Construction workers in yellow vests and white hard hats put the final touches on CapMetro’s new red line McKalla Station on Feb. 20, 2024, outside of Q2 Stadium.  The station has two sets of tracks and a divider between them. White canopies hang over the station platform. A bright yellow line runs up and down the edge of the platform next to the tracks.
Michael Minasi
KUT News
Construction workers were putting the final touches McKalla Station at Q2 Stadium ahead of Saturday's opening.

Editors note: Since this story published, Capital Metro's operations chief, Andy Skabowski, said he was mistaken about when quiet zones would take effect. In an interview with KUT, Skabowski apologized for his statements and clarified the quiet zone would start in six to eight weeks.

Q2 Stadium — home of the Major League Soccer club Austin FC — is getting a new CapMetro train station this weekend. The $60 million McKalla Station, partly funded by the voter-approved Project Connect transit expansion, is designed to handle waves of soccer fans pouring out of the approximately 20,500-capacity sports facility.

"It's supporting a big venue, but it also has a lasting connectivity, even when events are not around," CapMetro vice president Dave Kubicek said this week during media tours of the facility with transit agency executives. Kubicek oversaw the design and construction of the new Red Line station.

As the CapMetro Rail (formerly MetroRail) station opens Saturday morning, people in North Austin will finally get some auditory relief from all-day train horns. Long-awaited "quiet zones" will take effect at Kramer Lane, Rutland Drive, Braker Lane and Rundberg Lane.

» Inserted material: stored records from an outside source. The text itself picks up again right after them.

(** The limits and offsets the search uses. *)
Definition search_defaults (req : AuditSearchRequest) : AuditSearchRequest :=
  {| as_TenantID := as_TenantID req; as_ActorID := as_ActorID req; as_ActorEmail := as_ActorEmail req;
     as_Actions := as_Actions req; as_ObjectTypes := as_ObjectTypes req; as_ObjectID := as_ObjectID req;
     as_StartTime := as_StartTime req; as_EndTime := as_EndTime req;
     as_Limit := if ((as_Limit req <=? 0) || (1000 <? as_Limit req))%Z then 100%Z else as_Limit req;
     as_Offset := if (as_Offset req <? 0)%Z then 0%Z else as_Offset req |}.

Definition response (events : list AuditEntry) (limit offset : Z) : AuditSearchResponse :=
  {| ar_Events := events; ar_Count := Z.of_nat (List.length events);
     ar_HasMore := (Z.of_nat (List.length events) =? limit)%Z; ar_Limit := limit; ar_Offset := offset |}.

(** A limit of the query string within bounds, or the default. *)
Definition query_limit (v : string) (dflt max : Z) : Z :=
  if bool_decide (v = "") then dflt
  else match Atoi v with
       | Some l => if ((0 <? l) && (l <=? max))%Z then l else dflt
       | None => dflt
       end.

Section Handlers.
Context (uuid_Parse : string -> option uuid) (decode : string -> result string AuditSearchRequest) (rfc3339 : Z -> string).

(** The tenant of the query string, [uuid.Nil] without one. *)
Definition query_tenant (r : HttpRequest) : option uuid :=
  let v := Query r "tenant" in if bool_decide (v = "") then Some uuid_Nil else uuid_Parse v.

(** The events of a tenant; none for [uuid.Nil]. *)
Definition events_of (tenantID : uuid) (limit : Z) (s : pg_audits) : result string (list AuditEntry) :=
  if bool_decide (tenantID = uuid_Nil) then Ok []
  else match audit_ListByTenant tenantID 0 limit s with Ok (l, _) => Ok l | Err e => Err e end.

Definition listAuditEventsHandler (repo : option pg_audits) (r : HttpRequest) : Reply AuditSearchResponse :=
  match repo with
  | None => Failure 501 "NOT_IMPLEMENTED"
  | Some s =>
    match query_tenant r with
    | None => Failure 400 "INVALID_ARGUMENT"
    | Some tenantID =>
      let limit := query_limit (Query r "limit") 100 1000 in
      match events_of tenantID limit s with
      | Err _ => Failure 500 "INTERNAL_ERROR"
      | Ok l => Answer 200 (response l limit 0)
      end
    end
  end.

(** The events the search starts from. *)
Definition search_events (req : AuditSearchRequest) (s : pg_audits) : result string (list AuditEntry * Z) :=
  match as_TenantID req, as_ObjectID req, as_ObjectTypes req with
  | Some t, _, _ => audit_ListByTenant t 0 (as_Limit req) s
  | None, Some o, ty :: _ => audit_ListByObject ty o 0 (as_Limit req) s
  | _, _, _ => Ok ([], 0%Z)
  end.

(** [None] is a panic. *)
Definition searchAuditEventsHandler (repo : option pg_audits) (r : HttpRequest) : option (Reply AuditSearchResponse) :=
  match repo with
  | None => Some (Failure 501 "NOT_IMPLEMENTED")
  | Some s =>
    match decode (RawBody r) with
    | Err _ => Some (Failure 400 "INVALID_REQUEST")
    | Ok req =>
      let req := search_defaults req in
      let reversed := match as_StartTime req, as_EndTime req with Some a, Some b => (b <? a)%Z | _, _ => false end in
      if reversed then Some (Failure 400 "INVALID_ARGUMENT")
      else match search_events req s with
           | Err _ => Some (Failure 500 "INTERNAL_ERROR")
           | Ok (events, _) =>
             l ← filterAuditEvents events req; Some (Answer 200 (response l (as_Limit req) (as_Offset req)))
           end
    end
  end.

Definition getAuditEventsByObjectHandler (repo : option pg_audits) (r : HttpRequest) : Reply AuditSearchResponse :=
  match repo with
  | None => Failure 501 "NOT_IMPLEMENTED"
  | Some s =>
    let objectType := URLParam r "type" in
    if bool_decide (objectType = "") then Failure 400 "INVALID_ARGUMENT"
    else match uuid_Parse (URLParam r "objectId") with
         | None => Failure 400 "INVALID_ARGUMENT"
         | Some objectID =>
           let limit := query_limit (Query r "limit") 100 1000 in
           match audit_ListByObject objectType objectID 0 limit s with
           | Err _ => Failure 500 "INTERNAL_ERROR"
           | Ok (l, _) => Answer 200 (response l limit 0)
           end
         end
  end.

(** ** Exporting *)

Definition newline : string := String (of_byte 10) "".

Definition csv_header : string := "timestamp,action,object_type,object_id,actor_email,tenant_id" +:+ newline.
Definition csv_line (e : AuditEntry) : string :=
  rfc3339 (ae_CreatedAt e) +:+ "," +:+ ae_Action e +:+ "," +:+ ae_ObjectType e +:+ "," +:+ ae_ObjectID e +:+ "," +:+
  ae_ActorEmail e +:+ "," +:+ default "" (ae_TenantID e) +:+ newline.
Fixpoint csv_lines (l : list AuditEntry) : string := match l with [] => "" | e :: l => csv_line e +:+ csv_lines l end.

(** What is exported, with the count of the header. *)
Inductive export :=
  | ExportJSON (count : Z) (events : list AuditEntry)
  | ExportCSV (count : Z) (text : string).

Definition exportAuditEventsHandler (repo : option pg_audits) (r : HttpRequest) : Reply export :=
  match repo with
  | None => Failure 501 "NOT_IMPLEMENTED"
  | Some s =>
    let format := if bool_decide (Query r "format" = "") then "json" else Query r "format" in
    if negb (bool_decide (format = "json")) && negb (bool_decide (format = "csv")) then Failure 400 "INVALID_ARGUMENT"
    else match query_tenant r with
         | None => Failure 400 "INVALID_ARGUMENT"
         | Some tenantID =>
           let limit := query_limit (Query r "limit") 10000 50000 in
           match events_of tenantID limit s with
           | Err _ => Failure 500 "INTERNAL_ERROR"
           | Ok l =>
             let n := Z.of_nat (List.length l) in
             Answer 200 (if bool_decide (format = "json") then ExportJSON n l else ExportCSV n (csv_header +:+ csv_lines l))
           end
         end
  end.

(** ** What a search finds *)

(** The rows a search is about. *)
Definition searched (req : AuditSearchRequest) (e : AuditEntry) : bool :=
  match as_TenantID req, as_ObjectID req, as_ObjectTypes req with
  | Some t, _, _ => bool_decide (ae_TenantID e = Some t)
  | None, Some o, ty :: _ => bool_decide (ae_ObjectType e = ty) && bool_decide (ae_ObjectID e = o)
  | _, _, _ => false
  end.

Definition rows_of (req : AuditSearchRequest) (s : pg_audits) : list AuditEntry :=
  filter (fun e => searched req e = true) (entries s).

#[local] Instance newer_trans : Transitive newer.
Proof. unfold newer. intros a b c. lia. Qed.
#[local] Instance newer_total : Total newer.
Proof. unfold newer. intros a b. lia. Qed.

Lemma StronglySorted_sublist {A} (R : A -> A -> Prop) l k : l `sublist_of` k -> StronglySorted R k -> StronglySorted R l.
Proof.
  induction 1 as [|x l k Hs IH|x l k Hs IH]; intros Hk; [constructor| |];
    apply StronglySorted_inv in Hk as [Hk Hx].
  - constructor; [by apply IH|]. apply Forall_forall. intros y Hy. rewrite Forall_forall in Hx. apply Hx.
    by eapply elem_of_sublist.
  - by apply IH.
Qed.

(** The first rows of the search, newest first. *)
Definition first_rows (req : AuditSearchRequest) (s : pg_audits) : list AuditEntry :=
  take (Z.to_nat (as_Limit req)) (merge_sort newer (rows_of req s)).

Lemma filter_none {A} (P : A -> Prop) `{!forall x, Decision (P x)} l : (forall x, ~ P x) -> filter P l = [].
Proof. intros HP. induction l as [|x l IH]; [done|]. by rewrite filter_cons_False. Qed.
(** Reading through the cache reads the table. *)
Lemma redis_Get_spec id s r s' :
  cache_ok s -> canonical id = true -> redis_Get_tenant id s = (r, s') ->
  cache_ok s' /\ pg s' = pg s /\ (forall t, r = Ok t -> shows (rows (pg s)) id t) /\
  (pg_down (pg s) = None -> agree r (pg_Get id (pg s))).
Proof.
  intros Hok Hc. unfold redis_Get_tenant, redis_Get. rewrite (ok_up _ Hok).
  destruct (redis s !! tenantKey id) as [v|] eqn:Ev.
  - destruct (ok_tenants _ Hok id Hc v Ev) as (t & -> & Ht). intros [= <- <-].
    split_and!; [done|done|by intros ? [= <-]|]. intros Hd. unfold pg_Get. destruct Ht as (row & -> & ?). by rewrite Hd.
  - destruct (pg_Get id (pg s)) as [t|e] eqn:E; intros [= <- <-]; [|done]. apply pg_Get_rows in E as Ht.
    rewrite cacheTenant_pg. split_and!; [|done|intros ? [= <-]; by exists t|done].
    apply cacheTenant_same; [done|]. rewrite (proj1 (row_ids _ (ok_table _ Hok) _ _ Ht)). by exists t.
Qed.

Lemma redis_GetByName_spec n s r s' :
  cache_ok s -> redis_GetByName n s = (r, s') ->
  cache_ok s' /\ pg s' = pg s /\ (forall t, r = Ok t -> shows (rows (pg s)) (tn_ID t) t) /\
  (forall i t, rows (pg s) !! i = Some t -> tn_Name t = n -> pg_down (pg s) = None -> agree r (Ok t)) /\
  (forall i t u, rows (pg s) !! i = Some t -> tn_Name t = n -> r = Ok u -> same_tenant u t).
Proof.
  intros Hok. unfold redis_GetByName. destruct (redis_Get (tenantNameKey n) s) as [v|] eqn:Ev.
  - unfold redis_Get in Ev. rewrite (ok_up _ Hok) in Ev. destruct (ok_names _ Hok n v Ev) as (i & -> & Hc & Hj).
    intros E. destruct (redis_Get_spec _ _ _ _ Hok Hc E) as (Hok' & Hpg & Hr & Hd).
    split_and!; [done|done| | |].
    + intros t Ht. destruct (Hr t Ht) as (row & Hrow & Hsame). exists row. split; [|done].
      destruct (same_tenant_fields _ _ Hsame) as [-> _]. by rewrite (proj1 (row_ids _ (ok_table _ Hok) _ _ Hrow)).
    + intros j t Hj' Hn Hdn. specialize (Hd Hdn). unfold pg_Get in Hd. rewrite Hdn in Hd.
      by rewrite <-(Hj j t Hj' Hn), Hj' in Hd.
    + intros j t u Hj' Hn Hu. destruct (Hr u Hu) as (row & Hrow & Hsame). rewrite <-(Hj j t Hj' Hn) in Hrow.
      rewrite Hj' in Hrow. by injection Hrow as <-.
  - destruct (pg_GetByName n (pg s)) as [t|e] eqn:E; intros [= <- <-].
    + assert (Hd : pg_down (pg s) = None) by (unfold pg_GetByName in E; by destruct (pg_down (pg s))).
      pose proof (pg_GetByName_spec n (pg s) (ok_table _ Hok) Hd) as Hs. rewrite E in Hs. destruct Hs as [Hn Ht].
      assert (Huniq : forall i u, rows (pg s) !! i = Some u -> tn_Name u = n -> u = t).
      { intros i u Hi Hu. assert (i = tn_ID t) as -> by (eapply (row_names _ (ok_table _ Hok)); [done|done|congruence]). congruence. }
      rewrite cacheTenant_pg. split_and!; [apply cacheTenant_same; [done|by exists t]|done|intros ? [= <-]; by exists t| |].
      * intros i u Hi Hu _. by rewrite (Huniq i u Hi Hu).
      * intros i u w Hi Hu [= <-]. by rewrite (Huniq i u Hi Hu).
    + split_and!; [done|done|done| |done]. intros i t Hi Hn Hd.
      pose proof (pg_GetByName_spec n (pg s) (ok_table _ Hok) Hd) as Hs. rewrite E in Hs. by destruct (Hs i t Hi).
Qed.

(** Removing the entries of a row that is deleted. *)
Lemma redis_Delete_spec id s e s' :
  cache_ok s -> canonical id = true -> redis_Delete id s = (e, s') ->
  cache_ok s' /\ match e with
                 | None => is_Some (rows (pg s) !! id) /\ rows (pg s') = delete id (rows (pg s))
                 | Some _ => s' = s
                 end.
Proof.
  intros Hok Hc. unfold redis_Delete. destruct (pg_Get id (pg s)) as [t|e1] eqn:E; [|by intros [= <- <-]].
  apply pg_Get_rows in E. destruct (pg_Delete id (pg s)) as [e1 p] eqn:Ed.
  destruct (pg_Delete_spec _ _ _ _ (ok_table _ Hok) Ed) as [Htab He].
  destruct e1 as [e1|]; intros [= <- <-]; [subst p; by rewrite pg_down_same|]. destruct He as [Hsome ->].
  rewrite invalidateTenant_pg. split; [|done]. destruct Hok as [_ Hup Hi Hn].
  unfold invalidateTenant, with_redis. simpl. rewrite Hup.
  assert (Hsub : forall k v, (if bool_decide (tn_Name t = "") then delete (tenantKey id) (redis s)
    else delete (tenantNameKey (tn_Name t)) (delete (tenantKey id) (redis s))) !! k = Some v ->
    redis s !! k = Some v /\ k <> tenantKey id).
  { intros k v. case_bool_decide; [intros [? ?]%lookup_delete_Some; done|].
    intros [_ [? ?]%lookup_delete_Some]%lookup_delete_Some. done. }
  split; simpl; [done|done| |].
  - intros i Hci v [Hv Hne]%Hsub. destruct (Hi i Hci v Hv) as (u & -> & row & Hu & ?). exists u. split; [done|].
    exists row. rewrite lookup_delete_ne; [done|]. intros <-. done.
  - intros n v [Hv _]%Hsub. destruct (Hn n v Hv) as (i & -> & Hci & Hj). exists i. split_and!; [done|done|].
    intros j u [_ Hju]%lookup_delete_Some. by apply Hj.
Qed.

(** An update of a tenant that was read before: its creation time is the row's. *)
Definition read_before (t : Tenant) (s : RedisTenantRepository) : Prop :=
  forall row, rows (pg s) !! tn_ID t = Some row -> tn_CreatedAt t = tn_CreatedAt row.

Lemma redis_Update_spec db_now now t s e t' s' :
  cache_ok s -> read_before t s -> redis_Update db_now now t s = (e, t', s') ->
  cache_ok s' /\
  match e with
  | None => is_Some (rows (pg s) !! tn_ID t) /\ rows (pg s') = <[tn_ID t := touched db_now t]> (rows (pg s))
  | Some _ => s' = s
  end.
Proof.
  intros Hok Hrb. unfold redis_Update, pg_Update. set (u := touched now t).
  assert (Hu : tn_ID u = tn_ID t) by done. destruct (pg_down (pg s)); [intros [= <- <- <-]; by rewrite pg_down_same|].
  destruct (rows (pg s) !! tn_ID u) as [row|] eqn:Er; [|intros [= <- <- <-]; by rewrite pg_down_same].
  destruct (name_taken _ _ _) eqn:Ent; [intros [= <- <- <-]; by rewrite pg_down_same|]. intros [= <- <- <-].
  set (w := touched db_now t).
  assert (Hset : set_row db_now u row = w).
  { destruct (row_ids _ (ok_table _ Hok) _ _ Er) as [Hid _]. unfold set_row. rewrite <-(Hrb row Er), Hid. by destruct t. }
  rewrite cacheTenant_pg, invalidateTenant_pg. simpl. rewrite Hset. split; [|done].
  destruct (row_ids _ (ok_table _ Hok) _ _ Er) as [_ Hc].
  assert (Htab : table_ok (<[tn_ID u := w]> (rows (pg s)))) by (by apply insert_row_ok; [apply Hok|..]).
  destruct Hok as [Htab0 Hup Hi Hn].
  assert (Hsub : forall k v, redis (invalidateTenant (tn_ID u) (tn_Name u) (with_pg (with_rows (<[tn_ID u := w]> (rows (pg s))) (pg s)) s)) !! k = Some v ->
    redis s !! k = Some v).
  { intros k v. unfold invalidateTenant, with_redis. simpl. rewrite Hup. simpl.
    case_bool_decide; [by intros [? ?]%lookup_delete_Some|]. by intros [_ [? ?]%lookup_delete_Some]%lookup_delete_Some. }
  apply cacheTenant_ok; rewrite ?invalidateTenant_pg; simpl.
  - done.
  - unfold invalidateTenant, with_redis. simpl. by rewrite Hup.
  - exists w. split; [apply lookup_insert_eq|done].
  - intros i Hci Hne v Hv%Hsub. destruct (Hi i Hci v Hv) as (x & -> & row' & Hx & ?). exists x. split; [done|].
    exists row'. by rewrite lookup_insert_ne.
  - intros n Hne v Hv%Hsub. destruct (Hn n v Hv) as (i & -> & Hci & Hj). exists i. split_and!; [done|done|].
    intros j x [[<- <-]|[_ Hw]]%lookup_insert_Some E2; [by destruct Hne|by eapply Hj].
Qed.
(* ===== verification/ControlPlane.v ===== *)
(** * ControlPlane: the control plane

    src/internal/interfaces/http/controlplane/handlers.go with
    src/internal/application/services/validation.go, over the PostgreSQL
    repositories as src/cmd/controlplane/main.go wires them: the handlers and
    the rule pack service share one repository and one publisher.  The JSON and
    YAML decoders and the parser of identifiers are arguments.  [StreamUpdates]
    is in [Diagnostics]. *)

From Stdlib Require Import Ascii String.
From S2P Require Import Prelude GoString Unicode Rules Merge Verifiers Complexity Aho Literals Engine Compile Scanner Load Loader Validate Repos RulepackSvc Http RulepacksApi PgRulepacks AuditApi Tenants Assignments.

(** ** The validation service *)

Section Validation.
Context `{RS : RegexpSyntax, RE : RegexpEngine, LL : LruLib, PF : Platform, SL : SchemaLib}.
(** Decoding fills a pack, which may already have fields; a decoder that fails
    may have filled some. *)
Context (json_decode : string -> RulePack * option string) (yaml_decode : string -> RulePack -> result string RulePack).
Context (json_encode : RulePack -> result string string).

Inductive validation_error :=
  | NeitherFormat (e : string)
  | ValidationErrors (errs : list pack_error)
  | NotNormalized (e : string).

(** JSON first, then YAML. *)
Definition decode_dsl (raw : string) : result validation_error RulePack :=
  match json_decode raw with
  | (pack, None) => Ok pack
  | (pack, Some e) => match yaml_decode raw pack with
                      | Ok pack => Ok pack
                      | Err _ => Err (NeitherFormat e)
                      end
  end.

Definition vs_ValidateDSL (raw : string) : option validation_error :=
  match decode_dsl raw with
  | Err e => Some e
  | Ok pack => match ValidatePack pack with
               | [] => None
               | errs => Some (ValidationErrors errs)
               end
  end.

Definition vs_NormalizeDSL (raw : string) : result validation_error string :=
  match decode_dsl raw with
  | Err e => Err e
  | Ok pack => match json_encode pack with
               | Ok s => Ok s
               | Err e => Err (NotNormalized e)
               end
  end.

(** ** The handlers *)

Context `{DG : Digest} (jsonb : string -> option string) (uuid_Parse : string -> option uuid).
#[local] Instance pg_instance : RulepackRepo := postgres_repo jsonb.

Record control_plane := {
  cp_svc : RulepackService;
  cp_assignments : pg_assignments;
  cp_audits : pg_audits;
}.

Definition with_svc (s : RulepackService) (c : control_plane) : control_plane :=
  {| cp_svc := s; cp_assignments := cp_assignments c; cp_audits := cp_audits c |}.
Definition with_cp_repo (r : repo) (c : control_plane) : control_plane := with_svc (with_repo r (cp_svc c)) c.

(** The bodies. *)
Record pack_body := { pb_TenantID : string; pb_Name : string; pb_Description : string }.
Record version_body := { vb_Version : Z; vb_DSL : string }.
Record activate_body := { ab_TenantID : string; ab_DSL : string }.
Record assign_body := { sb_TenantID : string; sb_RulepackID : string; sb_TargetScope : string; sb_Priority : Z }.

Context (decode_pack : string -> option pack_body) (decode_version : string -> option version_body).
Context (decode_activate : string -> option activate_body) (decode_assign : string -> option assign_body).
(* ===== verification/UsageStores.v ===== *)
(** * UsageStores: the usage stores on redis and SQLite

    src/internal/usage/redis_usage.go and sqlite.go.  The redis server is its
    hashes with their expiry and the documented effect of HINCRBY, EXPIRE,
    SCAN and HMGET; a transaction may fail before or after it is executed.  The
    text of the SQL statements is what the code builds; SQLite is a class that
    says which of them it refuses.  Times are nanoseconds since the epoch in
    UTC, redis keys hold seconds.  Tracing is left out. *)

From Stdlib Require Import Ascii String.
From S2P Require Import Prelude GoString Unicode Repos Http Usage.

(** ** Grouping with a map *)

Section GroupFold.
Context {A V K : Type} `{Countable K} (key : A -> K) (upd : option V -> A -> V).

Definition group_fold (m : gmap K V) (l : list A) : gmap K V :=
  foldl (fun m x => <[key x := upd (m !! key x) x]> m) m l.

Definition of_group (k : K) (l : list A) : list A := filter (fun x => key x = k) l.

Lemma of_group_snoc k l x : of_group k (l ++ [x]) = of_group k l ++ if decide (key x = k) then [x] else [].
Proof. unfold of_group. by rewrite filter_app. Qed.

(** An entry is made of the elements of its group alone, in their order. *)
Lemma group_fold_lookup l k :
  group_fold ∅ l !! k = foldl (fun o x => Some (upd o x)) None (of_group k l).
Proof.
  induction l as [|x l IH] using rev_ind; [apply lookup_empty|]. rewrite of_group_snoc.
  unfold group_fold in *. rewrite !foldl_app. simpl. destruct (decide (key x = k)) as [<-|Hne]; simpl.
  - rewrite lookup_insert_eq, <-IH. done.
  - by rewrite lookup_insert_ne.
Qed.

Lemma group_fold_is_Some l k : is_Some (group_fold ∅ l !! k) <-> k ∈ map key l.
Proof.
  rewrite group_fold_lookup. split.
  - intros [v Hv]. destruct (of_group k l) as [|x xs] eqn:E; [done|].
    assert (Hx : x ∈ of_group k l) by (rewrite E; left). apply list_elem_of_filter in Hx as [<- Hx]. by apply list_elem_of_fmap_2.
  - intros (x & -> & Hx)%list_elem_of_fmap. destruct (of_group (key x) l) as [|y ys] eqn:E using rev_ind.
    + assert (Hin : x ∈ of_group (key x) l) by (by apply list_elem_of_filter). rewrite E in Hin. by apply elem_of_nil in Hin.
    + rewrite foldl_app. by eexists.
Qed.
Definition set_header (k v : string) (s : world) : world :=
  with_w {| w_Header := <[k := v]> (w_Header (wd_w s)); w_sent := w_sent (wd_w s); w_body := w_body (wd_w s) |} s.

(** [WriteHeader]: only the first one counts. *)
Definition WriteHeader (status : Z) (s : world) : world :=
  match w_sent (wd_w s) with
  | Some _ => s
  | None => with_w {| w_Header := w_Header (wd_w s); w_sent := Some (status, w_Header (wd_w s)); w_body := w_body (wd_w s) |} s
  end.

Definition Write (p : body_part) (s : world) : world :=
  let s := WriteHeader 200 s in
  with_w {| w_Header := w_Header (wd_w s); w_sent := w_sent (wd_w s); w_body := w_body (wd_w s) ++ [p] |} s.

(** [uuid.New().String()]. *)
Definition new_uuid (s : world) : string * world :=
  (fresh (wd_ids s), {| wd_w := wd_w s; wd_ids := S (wd_ids s); wd_clock := wd_clock s; wd_log := wd_log s |}).
Definition timestamp (s : world) : string * world :=
  (now_rfc3339 (wd_clock s), {| wd_w := wd_w s; wd_ids := wd_ids s; wd_clock := S (wd_clock s); wd_log := wd_log s |}).

(** ** Requests *)

(** What the middleware reads of a request: headers, and the values and the
    trace id of its context. *)
Record mrequest := {
  mr_Method : string;
  mr_Path : string;
  mr_Headers : string -> string;
  mr_correlation : option string;
  mr_tenant : option string;
  mr_trace : option string;
}.

Definition in_context (correlation tenant trace : option string) (r : mrequest) : mrequest :=
  {| mr_Method := mr_Method r; mr_Path := mr_Path r; mr_Headers := mr_Headers r; mr_correlation := correlation;
     mr_tenant := tenant; mr_trace := trace |}.

Definition correlation_header : string := "X-PS-Correlation-ID".

(** [None] is the nil request. *)
Definition getCorrelationID (r : option mrequest) (s : world) : string * world :=
  match r with
  | None => ("", s)
  | Some r =>
    match mr_correlation r with
    | Some id => (id, s)
    | None => if bool_decide (mr_Headers r correlation_header = "") then new_uuid s else (mr_Headers r correlation_header, s)
    end
  end.

Definition getMeta (r : option mrequest) (s : world) : gmap string string * world :=
  let '(t, s) := timestamp s in
  let meta : gmap string string := {["timestamp" := t; "version" := "1"]} in
  match r with
  | None => (meta, s)
  | Some _ =>
    let '(id, s) := getCorrelationID r s in
    (if bool_decide (id = "") then meta else <["correlation_id" := id]> meta, s)
  end.

Definition standard_headers (r : option mrequest) (status : Z) (s : world) : world :=
  let s := set_header "X-PS-API-Version" "1" (set_header "Content-Type" "application/json" s) in
  let '(id, s) := getCorrelationID r s in
  WriteHeader status (if bool_decide (id = "") then s else set_header correlation_header id s).

Definition writeJSON (status : Z) (d : option data) (r : option mrequest) (s : world) : world :=
  let s := standard_headers r status s in
  let '(meta, s) := getMeta r s in
  Write (Json d None meta) s.

Definition writeErrorJSON (status : Z) (code message : string) (ds : details) (r : option mrequest) (s : world) : world :=
  let s := standard_headers r status s in
  let '(meta, s) := getMeta r s in
  Write (Json None (Some {| er_Code := code; er_Message := message; er_Details := ds |}) meta) s.

Definition writeError (status : Z) (code message : string) (ds : details) (s : world) : world :=
  writeErrorJSON status code message ds None s.

(** ** Handlers *)

Inductive completion :=
  | Returned
  | Panicked (v : string).
Definition handler : Type := mrequest -> world -> completion * world.

Definition versionHeader (v : string) (next : handler) : handler := fun r s => next r (set_header "X-PS-API-Version" v s).

Definition errorRecoveryMiddleware (next : handler) : handler := fun r s =>
  match next r s with
  | (Returned, s) => (Returned, s)
  | (Panicked v, s) =>
    let '(id, s) := getCorrelationID (Some r) s in
    let s := with_log (PanicRecovered v (mr_Method r) (mr_Path r) id) s in
    let e := ErrInternalError "Internal server error occurred" in
    let '(id, s) := getCorrelationID (Some r) s in
    (Returned, writeErrorJSON (ae_StatusCode e) (ae_Code e) (ae_Message e)
                 {["correlation_id" := DText id; "recoverable" := DBool true]} (Some r) s)
  end.

(** The span of the request; [propagate] is what the propagator adds to the
    headers of the answer. *)
Definition tracingMiddleware (trace : mrequest -> string) (propagate : string -> list (string * string)) (next : handler) : handler :=
  fun r s =>
    let id := trace r in
    next (in_context (mr_correlation r) (mr_tenant r) (Some id) r)
         (foldl (fun s h => set_header h.1 h.2 s) s (propagate id)).

Definition correlationIDMiddleware (next : handler) : handler := fun r s =>
  let given := mr_Headers r correlation_header in
  let '(id, s) := if negb (bool_decide (given = "")) then (given, s)
                  else match mr_trace r with Some t => (t, s) | None => new_uuid s end in
  next (in_context (Some id) (mr_tenant r) (mr_trace r) r) (set_header correlation_header id s).

Definition tenantContextMiddleware (next : handler) : handler := fun r s =>
  let tenant := mr_Headers r "X-PS-Tenant-ID" in
  if bool_decide (tenant = "") then next r s else next (in_context (mr_correlation r) (Some tenant) (mr_trace r) r) s.

(** [ww.Status()]: 0 when nothing has been written. *)
Definition status_of (s : world) : Z := match w_sent (wd_w s) with Some (c, _) => c | None => 0%Z end.

Definition requestLoggerMiddleware (next : handler) : handler := fun r s =>
  let '(id, s) := getCorrelationID (Some r) s in
  match next r (with_log (Started id (mr_Method r) (mr_Path r)) s) with
  | (Panicked v, s) => (Panicked v, s)
  | (Returned, s) => (Returned, with_log (Completed id (status_of s)) s)
  end.

(** The stack of [NewMux], below the request id and the timeout; tracing only
    when telemetry is configured. *)
Definition stack (tracing : option ((mrequest -> string) * (string -> list (string * string)))) (next : handler) : handler :=
  let inner := correlationIDMiddleware (tenantContextMiddleware (requestLoggerMiddleware next)) in
  versionHeader "1" (errorRecoveryMiddleware
    match tracing with Some (trace, propagate) => tracingMiddleware trace propagate inner | None => inner end).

Those four crossings have been upgraded to meet more rigorous federal safety standards. Now, trains won't be required to blast ear-piercing warning sounds that can be heard inside buildings blocks away.

CapMetro’s red line train passes through McKalla Station on Feb. 20, 2024, outside of Q2 Stadium.
Michael Minasi
KUT News
CapMetro's Red Line trains, which pass by more than 30 times a day, have had to blow their horns at four street crossings in North Austin. Quiet zones taking effect Saturday mean the ear-piercing horns won't be required most of the time.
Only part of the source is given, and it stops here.